There was in the desert a woman who was very poor, but beautiful. A great king, seeing her beauty, desired to take her for his wife, for he thought that by her he should have beautiful children. The marriage contracted and consummated, many sons were born to him. When they were grown up, their mother spoke to them thus: "My sons, you have no cause to blush, for you are the sons of the king; go, therefore, to his court, and he will give you everything you need."
When they arrived at the court the king admired their beauty, and finding in them his own likeness he asked, "Whose sons are you?" And when they replied that they were the sons of a poor woman who lived in the desert, the king clasped them to his heart with joy saying, "Have no fear, for you are my sons; if strangers eat at my table, much more shall you who are my lawful sons." Then the king sent word to the woman to send to his court all the sons which she had borne, that they might be nourished there.

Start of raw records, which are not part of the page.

(** The loop finds a conflict with what it has seen or among the conjuncts. *)
Lemma contradictory_spec xs : ∀ seen : gmap str str,
  contradictory seen xs = true ↔
  conflict xs ∨ ∃ f v w, v ≠ w ∧ seen !! f = Some v
                         ∧ ECond {| field := f; cond_op := Eq; value := w |} ∈ xs.
Proof.
  unfold conflict. induction xs as [|x xs IH]; intros seen; cbn [contradictory].
  { set_solver. }
  destruct (decide (is_equality x)) as [Heq|Hne].
  2:{ assert (∀ f v, ECond {| field := f; cond_op := Eq; value := v |} ∈ x :: xs ↔
        ECond {| field := f; cond_op := Eq; value := v |} ∈ xs) as Hskip.
      { intros f v. rewrite elem_of_cons. split; [|by right]. by intros [<-|]. }
      setoid_rewrite Hskip. rewrite <-IH. by destruct x as [|[f [] v]|ys|ys]. }
  destruct x as [|[f [] v]|ys|ys]; try done. clear Heq. setoid_rewrite elem_of_cons.
  destruct (seen !! f) as [prev|] eqn:Hprev.
  - case_bool_decide as Heq; subst.
    + rewrite insert_id by done. rewrite IH. split.
      * intros [(g & a & b & Hab & Ha & Hb)|(g & a & b & Hab & Hg & Hin)]; eauto 10.
      * intros [(g & a & b & Hab & Ha & Hb)|(g & a & b & Hab & Hg & [Hin|Hin])];
          [|by simplify_eq|by eauto 10].
        destruct Ha as [Ha|Ha], Hb as [Hb|Hb]; simplify_eq; eauto 10.
    + split; [|done]. intros _. right. exists f, prev, v. auto.
  - rewrite IH. split.
    + intros [(g & a & b & Hab & Ha & Hb)|(g & a & b & Hab & Hg & Hin)]; [by eauto 10|].
      destruct (decide (g = f)) as [->|Hne].
      * rewrite lookup_insert_eq in Hg. simplify_eq. eauto 10.
      * rewrite lookup_insert_ne in Hg by done. eauto 10.
    + intros [(g & a & b & Hab & Ha & Hb)|(g & a & b & Hab & Hg & Hin)].
      * destruct Ha as [Ha|Ha], Hb as [Hb|Hb]; simplify_eq; [| |by eauto 10].
        -- right. exists f, v, b. by rewrite lookup_insert_eq.
        -- right. exists f, v, a. by rewrite lookup_insert_eq.
      * right. exists g, a, b. destruct (decide (g = f)) as [->|Hne]; [congruence|].
        rewrite lookup_insert_ne by done. destruct Hin as [Hin|Hin]; [by simplify_eq|auto].
Qed.

Lemma foldr_and {A} (Q : A → Prop) xs : foldr (λ x P, Q x ∧ P) True xs ↔ Forall Q xs.
Proof. induction xs; simpl; rewrite ?Forall_nil, ?Forall_cons; naive_solver. Qed.

Lemma foldr_or {A} (Q : A → Prop) xs : foldr (λ x P, Q x ∨ P) False xs ↔ Exists Q xs.
Proof. induction xs; simpl; rewrite ?Exists_nil, ?Exists_cons; naive_solver. Qed.

Lemma eval_holds e row : eval e row = true ↔ holds true e row.
Proof.
  induction e as [|c|xs IH|xs IH] using Expr_ind'; cbn [eval holds].
  - done.
  - apply eval_cond_spec.
  - rewrite foldr_and. pose proof (contradictory_spec xs ∅) as Hc.
    assert (contradictory ∅ xs = true ↔ conflict xs) as Hcon.
    { rewrite Hc. split; [|by left]. intros [?|(f & v & w & _ & Hl & _)]; [done|].
      by rewrite lookup_empty in Hl. }
    assert (forallb (λ x, eval x row) xs = true ↔ Forall (λ x, holds true x row) xs) as Hall.
    { rewrite forallb_forall, Forall_forall. setoid_rewrite <-list_elem_of_In.
      rewrite Forall_forall in IH. naive_solver. }
    destruct (contradictory ∅ xs); naive_solver.
  - rewrite foldr_or, existsb_exists, Exists_exists. setoid_rewrite <-list_elem_of_In.
    rewrite Forall_forall in IH. naive_solver.
Qed.

(** Being strict only matters when a field has several values. *)
Lemma holds_strict e row : holds true e row → holds false e row.
Proof.
  induction e as [|c|xs IH|xs IH] using Expr_ind'; cbn [holds]; try done.
  - rewrite !foldr_and. intros [_ Hxs]. split; [done|]. rewrite Forall_forall in *. eauto.
  - rewrite !foldr_or, !Exists_exists. rewrite Forall_forall in IH. naive_solver.
Qed.

Lemma holds_single e row : (∀ f, length (row_get row f) ≤ 1)%nat →
  holds false e row → holds true e row.
Proof.
  intros Hrow. induction e as [|c|xs IH|xs IH] using Expr_ind'; cbn [holds]; try done.
  - rewrite !foldr_and. intros [_ Hxs]. rewrite Forall_forall in IH, Hxs. split.
    + intros _ (f & v & w & Hne & Hv & Hw). apply Hxs in Hv, Hw. cbn in Hv, Hw.
      specialize (Hrow f). destruct (row_get row f) as [|x [|y l]]; simpl in *; [set_solver| |lia].
      apply Hne. set_solver.
    + rewrite Forall_forall. eauto.
  - rewrite !foldr_or, !Exists_exists. rewrite Forall_forall in IH. naive_solver.
Qed.

Section spec.
Context `{Nom} `{!NomLaws} `{CharClass} `{!CharClassLaws}.

Lemma expr_spec s e : expr s = Ok e ↔ filter_text s e.
Proof.
  unfold expr. split.
  - destruct (expr_inner _ s) as [[[|c r] e']|] eqn:Hx; [|done..]. intros [= ->].
    apply expr_inner_sound in Hx as [(Hs & _ & ->)|(t & Ht & ->)]; [by left|].
    rewrite app_nil_r in *. right. by eexists.
  - intros [[Hs ->]|[n Hn]].
    + cbn [expr_inner]. rewrite multispace0_run. simpl.
      destruct (take_while_app is_multispace s [] Hs I) as [_ E].
      by rewrite app_nil_r in E; rewrite E.
    + apply g_expr_depth in Hn.
      by rewrite (expr_inner_reads _ (S (length s)) (le_n _) s e s [] Hn I)
        by (by rewrite app_nil_r).
Qed.

(** ** Properties *)

(** C22.  The parser accepts exactly the filters of the grammar and builds their
    trees: a text parses to [e] if and only if it is blank and [e] matches
    everything, or it is a disjunction of conjunctions of conditions and
    parenthesised groups whose tree is [e]; so no text has two trees, and every
    other text is an error. *)
Theorem expr_accepts_grammar s :
  (∀ e, expr s = Ok e ↔ filter_text s e) ∧
  ((∀ e, ¬ filter_text s e) ↔ is_err (expr s) = true).
Proof.
  split; [apply expr_spec|]. split.
  - intros Hno. destruct (expr s) as [e|] eqn:Hx; [|done].
    by destruct (Hno e (proj1 (expr_spec s e) Hx)).
  - intros [e' He]%is_err_true e Hf%expr_spec. congruence.
Qed.
End spec.

(** The evaluator decides the meaning of a filter: conditions test membership
    of the value among the values of the field, and a conjunction whose direct
    conjuncts equate a field with two values is false.  That rule only makes a
    filter stricter than its boolean meaning, and changes nothing on rows with at
    most one value per field. *)
Theorem eval_decides_meaning e row :
  (eval e row = true ↔ holds true e row) ∧
  (eval e row = true → holds false e row) ∧
  ((∀ f, length (row_get row f) ≤ 1)%nat → (eval e row = true ↔ holds false e row)).
Proof.
  pose proof (eval_holds e row) as Heval. pose proof (holds_strict e row) as Hstrict.
  pose proof (holds_single e row) as Hsingle. naive_solver.
Qed.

"Very holy father," added Francis, "I am this poor woman whom God in his love has deigned to make beautiful, and of whom he has been pleased to have lawful sons. The King of Kings has told me that he will provide for all the sons which he may have of me, for if he sustains bastards, how much more his legitimate sons."[19]
So much simplicity, joined with such pious obstinacy, at last conquered Innocent. In the humble mendicant he perceived an apostle and prophet whose mouth no power could close. Successor of St. Peter and vicar of Jesus Christ that he felt himself, he saw in the mean and despised man before him one who with the authority of absolute faith proclaimed himself the root of a new lineage of most legitimate Christians.
The biographers have held that by this parable Francis sought above all things to tranquillize the pope as to the future of the brethren; they find in it a reply to the anxieties of the pontiff, who feared to see them starve to death. There can be no doubt that its original meaning was totally different. It shows that with all his humility Francis knew how to speak out boldly, and that all his respect for the Church could not hinder his seeing, and, when necessary, saying, that he and his brethren were the lawful sons of the gospel, of which the members of the clergy were only extranei. We shall find in the course of his life more than one example of this indomitable boldness, which disarmed Innocent III. as well as the future Gregory IX.
In a consistory which doubtless was held between the two audiences some of the cardinals expressed the opinion that the initiative of the Penitents of Assisi was an innovation, and that their mode of life was entirely beyond human power. "But," replied Giovanni di San Paolo, "if we hold that to observe gospel perfection and make profession of it is an irrational and impossible innovation, are we not convicted of blasphemy against Christ, the author of the gospel?"[20]
These words struck Innocent III. with great force; he knew better than any one that the possessions of the ecclesiastics were the great obstacles to the reform of the Church, and that the threatened success of the Albigensian heresy was especially due to the fact that it preached the doctrine of poverty.
Two years before he had accorded his approbation to a group of Waldensians, who under the name Poor Catholics had desired to remain faithful to the Church;[21] he therefore gave his approval to the Penitents of Assisi, but, as a contemporary chronicler has well observed, it was in the hope that they would wrest the banner from heresy.[22]